For the first time since February, July’s existing single-family home sales totaled 437,890 in July, up 28.8% from the month prior and up 6.4% year over year. This is also the first month the state saw an annual gain in home prices in five months.
“A housing market trifecta of strong pent-up demand, record-low interest rates and a renewed interest in the value of homeownership bolstered July’s home sales,” said 2020 CAR President Jeanne Radsick in a statement. “With this year’s delayed start of the homebuying season due to the pandemic, we expect home sales to remain robust in August and September, extending the season later than what’s typical.”
The statewide median home price was $666,320 in July, jumping 9.6% year over year. CAR said that home prices in the Central Coast and San Francisco Bay Area went up more than 10% year over year.
Homes prices below $500,000 made up 40% of all sales in July, while sales of million-dollar properties were 20.4% of the market.

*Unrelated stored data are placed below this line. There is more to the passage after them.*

(* ===== verification/ActionNew.v ===== *)
(** [lib/action]: [action.Register], the constructors that make a rule's handler from
    its settings. *)

From S2P Require Import Prelude GoStrings GoTime NetAddr GoURL Mime DecayMap Types Parameters Register.
From S2P Require Import State Key Data ResponsePolicy Pages Effects Action.
From stdpp Require Import options.

(** * Settings *)

Record CodeSettings := mkCodeSettings { code_Code : Z }.

(** [Y] is the type of YAML nodes. *)
Record ChallengeSettings (Y : Type) := mkChallengeSettings {
  chal_Code : Z; chal_Challenges : list string;
  chal_PassAction : string; chal_PassSettings : option Y;
  chal_FailAction : string; chal_FailSettings : option Y }.
Arguments mkChallengeSettings {_} _ _ _ _ _ _.
Arguments chal_Code {_} _.
Arguments chal_Challenges {_} _.
Arguments chal_PassAction {_} _.
Arguments chal_PassSettings {_} _.
Arguments chal_FailAction {_} _.
Arguments chal_FailSettings {_} _.

Record ProxySettings := mkProxySettings { px_Match : string; px_Rewrite : string; px_Backend : string }.

Definition CodeDefaultSettings : CodeSettings := mkCodeSettings 0.
Definition ChallengeDefaultSettings {Y} : ChallengeSettings Y := mkChallengeSettings 0 [] "PASS" None "DENY" None.
Definition ContextDefaultSettings : ContextSettings := mkContextSettings [] [] [].
Definition ProxyDefaultSettings : ProxySettings := mkProxySettings "" "" "".

(** The libraries the constructors use: YAML decoding into each record, and regular
    expressions, by their [ReplaceAllString]. *)
Class ActionLibs (Y : Type) := {
  yaml_code : Y → CodeSettings → result CodeSettings;
  yaml_challenge : Y → ChallengeSettings Y → result (ChallengeSettings Y);
  yaml_context : Y → ContextSettings → result ContextSettings;
  yaml_proxy : Y → ProxySettings → result ProxySettings;
  regexp_Compile : string → result (string → string → string) }.

(** A YAML document is a finite tree: what a node holds is below it. *)
Class ActionLibsLaws (Y : Type) `{ActionLibs Y} := {
  yaml_depth : Y → nat;
  law_pass : ∀ y def s y', yaml_challenge y def = Ok s → chal_PassSettings s = Some y' →
    chal_PassSettings def = None → yaml_depth y' < yaml_depth y;
  law_fail : ∀ y def s y', yaml_challenge y def = Ok s → chal_FailSettings s = Some y' →
    chal_FailSettings def = None → yaml_depth y' < yaml_depth y }.

(** [NewFunc]: from rule name, rule hash and settings. *)
Definition NewFunc (Y : Type) : Type := string → string → option Y → result Handler.

(** * Constructors *)

Section new.
  Context (st : State) {Y : Type} `{ActionLibs Y}.

Definition new_none : NewFunc Y := λ _ _ _, Ok None_.
Definition new_pass : NewFunc Y := λ _ _ _, Ok Pass.
Definition new_deny : NewFunc Y := λ _ ruleHash _, Ok (Deny 403 ruleHash).
Definition new_block : NewFunc Y := λ _ ruleHash _, Ok (Block 403 ruleHash).
Definition new_drop : NewFunc Y := λ _ _ _, Ok Drop.

Definition new_code : NewFunc Y := λ _ _ settings,
  (params <-? read_parameters yaml_code CodeDefaultSettings settings;
   if (code_Code params =? 0)%Z then Err (ENew "http-code not set") else Ok (Code (code_Code params)))%go.

Definition new_context : NewFunc Y := λ _ _ settings,
  (params <-? read_parameters yaml_context ContextDefaultSettings settings;
   Ok (Context_ params))%go.

Definition new_proxy : NewFunc Y := λ _ _ settings,
  (params <-? read_parameters yaml_proxy ProxyDefaultSettings settings;
   if negb (bool_decide (px_Match params = "")) then
     expr <-? regexp_Compile (px_Match params);
     Ok (Proxy (Some expr) (px_Rewrite params) (px_Backend params))
   else Ok (Proxy None "" (px_Backend params)))%go.

(** The registrations of names, in order. *)
Fixpoint find_challenges (names : list string) : result (list Registration) :=
  match names with
  | [] => Ok []
  | name :: names =>
      match GetChallengeByName st name with
      | None => Err (ENew ("challenge " +:+ name +:+ " not found"))
      | Some reg => (regs <-? find_challenges names; Ok (reg :: regs))%go
      end
  end.

(** The closure [i] of [challenge.go], over the table of constructors. *)
Definition new_challenge (table : gmap RuleAction (NewFunc Y)) (cont : bool) : NewFunc Y :=
  λ ruleName ruleHash settings,
  (params <-? read_parameters yaml_challenge ChallengeDefaultSettings settings;
   let code := if (chal_Code params =? 0)%Z then ss_ChallengeResponseCode (st_settings st) else chal_Code params in
   regs <-? find_challenges (chal_Challenges params);
   if (length regs =? 0)%nat
   then Err (ENew ("no registered challenges found in rule " +:+ ruleName))
   else
     let passAction := ToUpper (chal_PassAction params) in
     match table !! passAction with
     | None => Err (ENew ("unknown pass action " +:+ chal_PassAction params))
     | Some passHandler =>
         passActionHandler <-? passHandler ruleName ruleHash (chal_PassSettings params);
         let failAction := ToUpper (chal_FailAction params) in
         match table !! failAction with
         | None => Err (ENew ("unknown pass action " +:+ chal_FailAction params))
         | Some failHandler =>
             failActionHandler <-? failHandler ruleName ruleHash (chal_FailSettings params);
             Ok (Challenge_ ruleHash code cont regs passAction passActionHandler failAction failActionHandler)
         end
     end)%go.

(** [action.Register]. The constructors of CHALLENGE and CHECK use the table again,
    for the actions within their settings: [fuel] bounds how often. *)
Fixpoint Register_ (fuel : nat) : gmap RuleAction (NewFunc Y) :=
  match fuel with
  | O => ∅
  | S fuel =>
      list_to_map
        [("NONE", new_none); ("PASS", new_pass); ("DENY", new_deny); ("BLOCK", new_block); ("CODE", new_code);
         ("DROP", new_drop); ("CONTEXT", new_context); ("PROXY", new_proxy);
         ("CHALLENGE", new_challenge (Register_ fuel) false); ("CHECK", new_challenge (Register_ fuel) true)]
  end.

End new.

(** * Facts *)

(** The actions there are, whatever the fuel. *)
Definition actions : gset RuleAction :=
  {["NONE"; "PASS"; "DENY"; "BLOCK"; "CODE"; "DROP"; "CONTEXT"; "PROXY"; "CHALLENGE"; "CHECK"]}.

Section facts.
  Context (st : State) {Y : Type} `{ActionLibs Y}.

(** The constructors of the table, by cases. *)
Lemma Register_cases n a (f : NewFunc Y) :
  Register_ st (S n) !! a = Some f →
  (∀ m, Register_ st (S m) !! a = Some f) ∨
  ∃ cont, f = new_challenge st (Register_ st n) cont ∧
    ∀ m, Register_ st (S m) !! a = Some (new_challenge st (Register_ st m) cont).
Proof.
  intros Hf. cbn [Register_ list_to_map foldr fst snd] in *.
  repeat (apply lookup_insert_Some in Hf as [[<- <-]|[? Hf]];
    [first [by left; intros m; repeat (rewrite lookup_insert_ne by done); rewrite lookup_insert_eq
           |right; eexists; split; [reflexivity|];
            intros m; repeat (rewrite lookup_insert_ne by done); by rewrite lookup_insert_eq]|]).
  by rewrite lookup_empty in Hf.
Qed.

Lemma Register_None n m a :
  Register_ (Y:=Y) st (S n) !! a = None → Register_ (Y:=Y) st (S m) !! a = None.
Proof.
  intros Hn. cbn [Register_ list_to_map foldr fst snd] in *.
  repeat (apply lookup_insert_None in Hn as [Hn ?]; rewrite lookup_insert_ne by done). done.
Qed.

(** ** Fuel *)

Context `{!ActionLibsLaws Y}.
Set Default Proof Using "Type*".

Definition settings_depth (settings : option Y) : nat :=
  match settings with Some y => S (yaml_depth y) | None => 0 end.

(** What a constructor does, if there is one. *)
Definition construct (n : nat) (a : RuleAction) (ruleName ruleHash : string) (settings : option Y) :
    option (result Handler) :=
  (λ f : NewFunc Y, f ruleName ruleHash settings) <$> Register_ st n !! a.

Lemma params_depth settings params :
  read_parameters yaml_challenge ChallengeDefaultSettings settings = Ok params →
  (settings_depth (chal_PassSettings params) < S (settings_depth settings) ∧
   settings_depth (chal_FailSettings params) < S (settings_depth settings)) ∧
  (settings = None → chal_Challenges params = []) ∧
  (is_Some settings → settings_depth (chal_PassSettings params) < settings_depth settings ∧
   settings_depth (chal_FailSettings params) < settings_depth settings).
Proof.
  destruct settings as [y|]; cbn; [|intros [= <-]; cbn; split; [lia|split; [done|by intros []]]].
  intros Hp.
  assert (settings_depth (chal_PassSettings params) < S (yaml_depth y) ∧
          settings_depth (chal_FailSettings params) < S (yaml_depth y)) as [? ?].
  { split.
    - destruct (chal_PassSettings params) as [y'|] eqn:Hs; cbn; [|lia].
      pose proof (law_pass _ _ _ _ Hp Hs eq_refl). lia.
    - destruct (chal_FailSettings params) as [y'|] eqn:Hs; cbn; [|lia].
      pose proof (law_fail _ _ _ _ Hp Hs eq_refl). lia. }
  split; [lia|]. split; [done|]. intros _. lia.
Qed.

(** Two tables that do the same with the settings within make the same challenge. *)
Lemma new_challenge_ext (t t' : gmap RuleAction (NewFunc Y)) cont ruleName ruleHash settings :
  (∀ a s, is_Some settings → settings_depth s < settings_depth settings →
     (λ f : NewFunc Y, f ruleName ruleHash s) <$> t !! a = (λ f : NewFunc Y, f ruleName ruleHash s) <$> t' !! a) →
  new_challenge st t cont ruleName ruleHash settings = new_challenge st t' cont ruleName ruleHash settings.
Proof.
  intros Ht. unfold new_challenge. destruct (read_parameters _ _ settings) as [params|] eqn:Hp; [|done]. cbn.
  apply params_depth in Hp as (_ & Hnone & Hd).
  destruct settings as [y|]; [|by rewrite Hnone].
  destruct (Hd ltac:(done)) as [Hpass Hfail]. destruct (find_challenges _ _) as [regs|]; [|done]. cbn.
  destruct (length regs =? 0); [done|].
  pose proof (Ht (ToUpper (chal_PassAction params)) _ ltac:(done) Hpass) as H1.
  pose proof (Ht (ToUpper (chal_FailAction params)) _ ltac:(done) Hfail) as H2.
  destruct (t !! ToUpper (chal_PassAction params)) as [f|], (t' !! ToUpper (chal_PassAction params)) as [f'|];
    try done. cbn in H1. injection H1 as ->.
  destruct (f' ruleName ruleHash _); [|done]. cbn.
  destruct (t !! ToUpper (chal_FailAction params)) as [g|], (t' !! ToUpper (chal_FailAction params)) as [g'|];
    try done. cbn in H2. by injection H2 as ->.
Qed.

Lemma construct_enough n m a ruleName ruleHash settings :
  settings_depth settings < n → settings_depth settings < m →
  construct n a ruleName ruleHash settings = construct m a ruleName ruleHash settings.
Proof.
  revert m a settings. induction n as [|n IH]; intros [|m] a settings Hn Hm; try lia. unfold construct in *.
  destruct (Register_ st (S n) !! a) as [f|] eqn:Hf; [|by rewrite (Register_None n m a Hf)].
  apply Register_cases in Hf as [Hf|(cont & -> & Hf)]; rewrite (Hf m); [done|]. cbn. f_equal.
  apply new_challenge_ext. intros a' s _ Hs. apply IH; lia.
Qed.

End facts.

(** * Properties *)

(** C24: Making a handler terminates: nested challenge settings get smaller, so that
    with more fuel than the settings are deep the table answers as it does with
    any more fuel, without running out of it: an action is unknown only if it is
    none of the program's. *)
Theorem Register_terminates (st : State) {Y : Type} `{ActionLibsLaws Y} (n m : nat) (a : RuleAction)
    (ruleName ruleHash : string) (settings : option Y)
    (Hn : settings_depth settings < n) (Hm : n ≤ m) :
  construct st m a ruleName ruleHash settings = construct st n a ruleName ruleHash settings ∧
  (construct st n a ruleName ruleHash settings = None ↔ a ∉ actions).
Proof.
  split; [apply (construct_enough st); lia|]. destruct n as [|n]; [lia|]. unfold construct.
  rewrite fmap_None. cbn [Register_ list_to_map foldr fst snd].
  rewrite !lookup_insert_None, lookup_empty. unfold actions. set_solver.
Qed.

(** Settings whose pass action is a challenge within. *)
Inductive demo_yaml := DLeaf (name : string) | DNode (name : string) (pass : demo_yaml).

Fixpoint demo_depth (y : demo_yaml) : nat := match y with DLeaf _ => 0 | DNode _ p => S (demo_depth p) end.

#[export] Instance demo_action_libs : ActionLibs demo_yaml := {
  yaml_code _ d := Ok d; yaml_context _ d := Ok d; yaml_proxy _ d := Ok d;
  regexp_Compile _ := Err (ENew "no regexp");
  yaml_challenge y d :=
    Ok (match y with
        | DLeaf name => mkChallengeSettings 0 [name] "pass" None "deny" None
        | DNode name p => mkChallengeSettings 0 [name] "check" (Some p) "drop" None
        end) }.

#[export] Instance demo_action_laws : ActionLibsLaws demo_yaml.
Proof.
  refine {| yaml_depth := demo_depth |}; intros [name|name p] d s y' [= <-]; cbn; intros [= <-] _; lia.
Defined.

Definition demo_challenges : State :=
  mkState (mkStateSettings ∅ "" "" "" "" 418) (mkSettings ∅ [] "anubis" ∅)
    "key" "key" "fingerprint" "/base" demo_register ∅ (λ _, None) (λ _, "") "bust".

Lemma Register_terminates_witness :
  construct demo_challenges 9 "CHALLENGE" "rule" "hash" (Some (DNode "a" (DNode "b" (DLeaf "a")))) =
  construct demo_challenges 4 "CHALLENGE" "rule" "hash" (Some (DNode "a" (DNode "b" (DLeaf "a")))).
Proof.
  refine (proj1 (Register_terminates demo_challenges 4 9 "CHALLENGE" "rule" "hash"
    (Some (DNode "a" (DNode "b" (DLeaf "a")))) _ _)); cbn; lia.
Defined.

CAR noted that the change in mix of home sales in California was a factor that made the median home price higher – sales of higher-priced properties continued to outpace sales of lower-priced homes.
“Stronger sales of higher-priced properties continue to propel the statewide median home price, as those who tend to purchase more expensive homes are less impacted by the economic recession,” said CAR Senior Vice President and Chief Economist Leslie Appleton-Young in a statement.
“High demand in resort communities is another variable that’s fueling the increase in home prices, as a new wave of remote workers are leaving cities in search of more space and a healthier lifestyle in what used to be the second/vacation home market,” Appleton-Young said.
Additionally, California’s housing inventory had a 48% year-over-year decline, the biggest drop in active listings since January 2013.